Foster, Grim, and Haltiwanger have a recent NBER working paper on the “cleansing effect of recessions”. This is the idea that in recessions, businesses fail. But it’s the really crappy, low-productivity businesses that fail, so we come out of the recession with higher productivity. The authors document that in recessions prior to the Great Recession, downturns tend to be “cleansing”. Job destruction rates rise appreciably, but job creation rates remain about the same. Unemployment occurs because it takes some time for those people whose jobs were destroyed to find newly created jobs. But the reallocation implied by this churn enhances productivity – workers are leaving low productivity jobs (generally) and then getting high productivity jobs (generally).

But the Great Recession was different. In the GR, job destruction rose by a little, but much less than in prior recessions. Job creation in the GR fell demonstrably, much more than in prior recessions. So again, we have unemployment as the people who have jobs destroyed are not able to pick up newly created jobs. But because of the pattern to job creation and destruction, there is little of the positive reallocation going on. People are not losing low productivity jobs, becoming unemployed, and then getting high productivity jobs. People are staying in low productivity jobs, and new high productivity jobs are not being created. So the GR is not “cleansing”. It is, in some ways, “sullying”. The GR is pinning people into *low* productivity jobs.

This holds for firm-level reallocation well. In recessions prior to the GR, low productivity firms tended to exit, and high productivity firms tended to grow in size. So again, we had productivity-enhancing recessions. But again, the GR is different. In the GR, the rate of firm exit for low productivity firms did not go up, and the growth rate of high-productivity firms did not rise. The GR is not “cleansing” on this metric either.

Why is the GR so different? The authors don’t offer an explanation, as their paper is just about documenting these changes. Perhaps the key is that a financial crash has distinctly different effects than a normal recession. A lack of financing means that new firms cannot start, and job creation falls, leading to lower reallocation effects. A “normal” recession doesn’t involve as sharp a contraction in financing, so new firms can take advantage of others going out of business to get themselves going. Just an idea, I have no evidence to back that up.

[An aside: For the record, there is no reason that we need to have a recession for this kind of reallocation to occur. Why don’t these crappy, low-productivity firms go out of business when unemployment is low? Why doesn’t the market identify these crappy firms and compete them out of business? So don’t take Foster, Grim, and Haltiwanger’s work as some kind of evidence that we “need” recessions. What we “need” is an efficient way to reallocate factors to high productivity firms without having to make those factors idle (i.e. unemployed) for extended periods of time in between.]

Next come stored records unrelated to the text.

Lemma clamp_ok scalar : length scalar = 32%nat → Forall is_u8 scalar →
  Forall is_u8 (clamp scalar) ∧ le_num (clamp scalar) = decode_scalar (le_num scalar).
Proof.
  intros Hl Hb. destruct scalar as [|x r]; [done|]. destruct (exists_last (l := r)) as (m & y & ->); [by intros ->|].
  cbn [length] in Hl. rewrite length_app in Hl. cbn [length] in Hl. assert (length m = 30%nat) as Lm by lia.
  apply Forall_cons in Hb as [Hx Hb]. apply Forall_app in Hb as [Hm Hy]. apply Forall_cons in Hy as [Hy _].
  destruct (clamp_byte x Hx) as [Ex _]. destruct (clamp_byte y Hy) as [_ Ey]. unfold is_u8 in Hx, Hy.
  assert (clamp (x :: m ++ [y]) = 8 * (x / 8) :: m ++ [64 + y mod 64]) as ->.
  { rewrite <- Ex, <- Ey. unfold clamp. cbn [nth].
    assert (∀ u v w, <[31%nat := w]> (u :: m ++ [v]) = u :: m ++ [w]) as Hi.
    { intros. change (<[31%nat := w]> (u :: m ++ [v])) with (u :: <[30%nat := w]> (m ++ [v])). by rewrite <- Lm, insert_mid. }
    assert (∀ (u v : Z), nth 31 (u :: m ++ [v]) 0 = v) as Hn by (intros; cbn [nth]; rewrite <- Lm; apply nth_mid).
    change (<[0%nat := ?z]> (x :: m ++ [y])) with (z :: m ++ [y]). by rewrite Hn, Hi, Hn, Hi. }
  pose proof (Z.div_mod x 8 ltac:(lia)). pose proof (Z.mod_pos_bound x 8 ltac:(lia)).
  pose proof (Z.div_mod y 64 ltac:(lia)). pose proof (Z.mod_pos_bound y 64 ltac:(lia)).
  assert (y / 64 < 4) by (apply Z.div_lt_upper_bound; lia).
  split.
  - apply Forall_cons. split; [unfold is_u8; lia|]. apply Forall_app. split; [done|]. apply Forall_cons. split; [unfold is_u8; lia|done].
  - cbn [le_num]. rewrite !le_num_app, Lm. change (256 ^ Z.of_nat 30) with (2 ^ 240). cbn [le_num].
    pose proof (le_num_range m Hm) as Bm. rewrite Lm in Bm. change (256 ^ Z.of_nat 30) with (2 ^ 240) in Bm.
    unfold decode_scalar.
    assert ((x + 256 * (le_num m + 2 ^ 240 * (y + 256 * 0))) mod 2 ^ 254 = x + 256 * le_num m + 2 ^ 248 * (y mod 64)) as ->.
    { symmetry. apply Z.mod_unique_pos with (y / 64); lia. }
    assert ((x + 256 * le_num m + 2 ^ 248 * (y mod 64)) / 8 = x / 8 + 32 * le_num m + 2 ^ 245 * (y mod 64)) as ->.
    { symmetry. apply Z.div_unique_pos with (x mod 8); lia. }
    lia.
Qed.

(** ** The exchange *)

Lemma x25519_ok scalar point : length scalar = 32%nat → Forall is_u8 scalar → length point = 32%nat → Forall is_u8 point →
  x25519 scalar point = Ret (to_le 32 (x25519_ref (decode_scalar (le_num scalar)) (le_num point mod 2 ^ 255))).
Proof.
  intros Ls Hs Lp Hp. destruct (clamp_ok scalar Ls Hs) as [Hc <-]. destruct (unpack_ok point Lp Hp) as (Hd & Ld & Hv).
  unfold x25519. set (x := x25519_unpack point) in *. set (k := le_num (clamp scalar)). set (u := le_num point mod 2 ^ 255) in *.
  assert (rep x u) as Hx.
  { split; [split; [done|]|by rewrite Hv]. eapply within_weaken; [|by apply digits_within]. lia. }
  assert (rep one 1 ∧ rep (replicate 16 0) 0) as [H1 H0].
  { split; (split; [split; [done|]|done]); unfold one; repeat (apply Forall_cons; split; [lia|]); apply Forall_nil_2. }
  destruct (ladder_loop_ok (clamp scalar) k x u (rev (seq 0 255)) (mk_ladder one (replicate 16 0) x one 0) false ((1, 0), (u, 1)))
    as (s & sw & -> & Hr).
  { apply Forall_forall. intros pos _. by apply scalar_bit. } { by apply rep_loose. } { split; [done|]. cbn. auto. }
  cbn [obind]. pose proof (lrep_select s sw _ false Hr) as Hsel. change (Z.lxor (swap s) (Z.b2z false)) with (Z.lxor (swap s) 0) in Hsel.
  rewrite Z.lxor_0_r in Hsel. unfold x25519_ref. cbn [cswap] in Hsel. fold u.
  destruct (fold_left (ref_step u k) (rev (seq 0 255)) (1, 0, (u, 1))) as [[X2 Z2] [X3 Z3]].
  destruct Hsel as (a & c & d & e & -> & -> & Ha & Hz & _).
  destruct (invert_ok c Z2 Hz) as (z & -> & Hzi). cbn [obind].
  destruct (mul_rep _ _ _ _ (rep_loose _ _ Ha) (rep_loose _ _ Hzi)) as (o & -> & Ho). cbn [obind]. by apply pack_ok.
Qed.

(** C9. X25519: for every scalar and every point of 32 bytes the key exchange
    returns, no limb ever leaves the 64 bits, and the result is the
    little-endian u-coordinate that the ladder of RFC 7748 over the integers
    modulo 2^255 - 19 gives for the clamped scalar and the point without its
    top bit. *)
Theorem x25519_correct scalar point : length scalar = 32%nat → Forall is_u8 scalar → length point = 32%nat → Forall is_u8 point →
  x25519 scalar point = Ret (to_le 32 (x25519_ref (decode_scalar (le_num scalar)) (le_num point mod 2 ^ 255))).
Proof. apply x25519_ok. Qed.

Lemma x25519_correct_witness :
  x25519 (replicate 32 7) (9 :: replicate 31 0) = Ret (to_le 32 (x25519_ref (decode_scalar (le_num (replicate 32 7))) 9)).
Proof.
  apply (x25519_correct (replicate 32 7) (9 :: replicate 31 0)); try reflexivity.
  - repeat (apply Forall_cons; split; [unfold is_u8; lia|]). apply Forall_nil_2.
  - repeat (apply Forall_cons; split; [unfold is_u8; lia|]). apply Forall_nil_2.
Defined.
End x25519spec.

In a related piece of work Davis and Haltiwanger have a new NBER working paper that discusses changes in workers reallocations over the last few decades. They look at the rate at which workers turn over between jobs, and find that in general this rate has declined since 1980 to today. Some of this may be structural, in the sense that as the age structure and education breakdown of the workforce changes, there will be changes in reallocation rates. In general, reallocation rates go down as people age. 19-24 year olds cycle between jobs way faster than 55-65 year olds. Reallocation rates are also higher among high-school graduates than among college graduates. So as the workforce has aged and gotten more educated from 1980 to today, we’d expect some decline in job reallocation rates.

But what Davis and Haltiwanger find is that even after you account for these forces, reallocation rates for workers are declining. No matter which sub-group you look at (e.g. 25-40 year old women with college degrees) you find that reallocation rates are falling over time. So workers are flipping between jobs *less* today than they did in the early 1980s. Which is probably somewhat surprising, as my guess is that most people feel like jobs are more fleeting in duration these days, due to declines in unionization, etc.. etc..

The worry that Davis and Haltiwanger raise is that lower rates of reallocation lower productivity growth, as mentioned at the beginning of this post. So what has caused this decline in reallocation rates across jobs (or across firms as the first paper described)? From a pure accounting perspective, Davis and Haltiwanger gives us several explanations. First, reallocation rates within the Retail sector have declined, and since Retail started out with one of the highest rates of reallocation, this drags down the average for the economy. Second, more workers tend to be with older firms, which have less turnover than young firms. Last, the above-mentioned shift towards an older workforce that tends to shift jobs less than younger workers.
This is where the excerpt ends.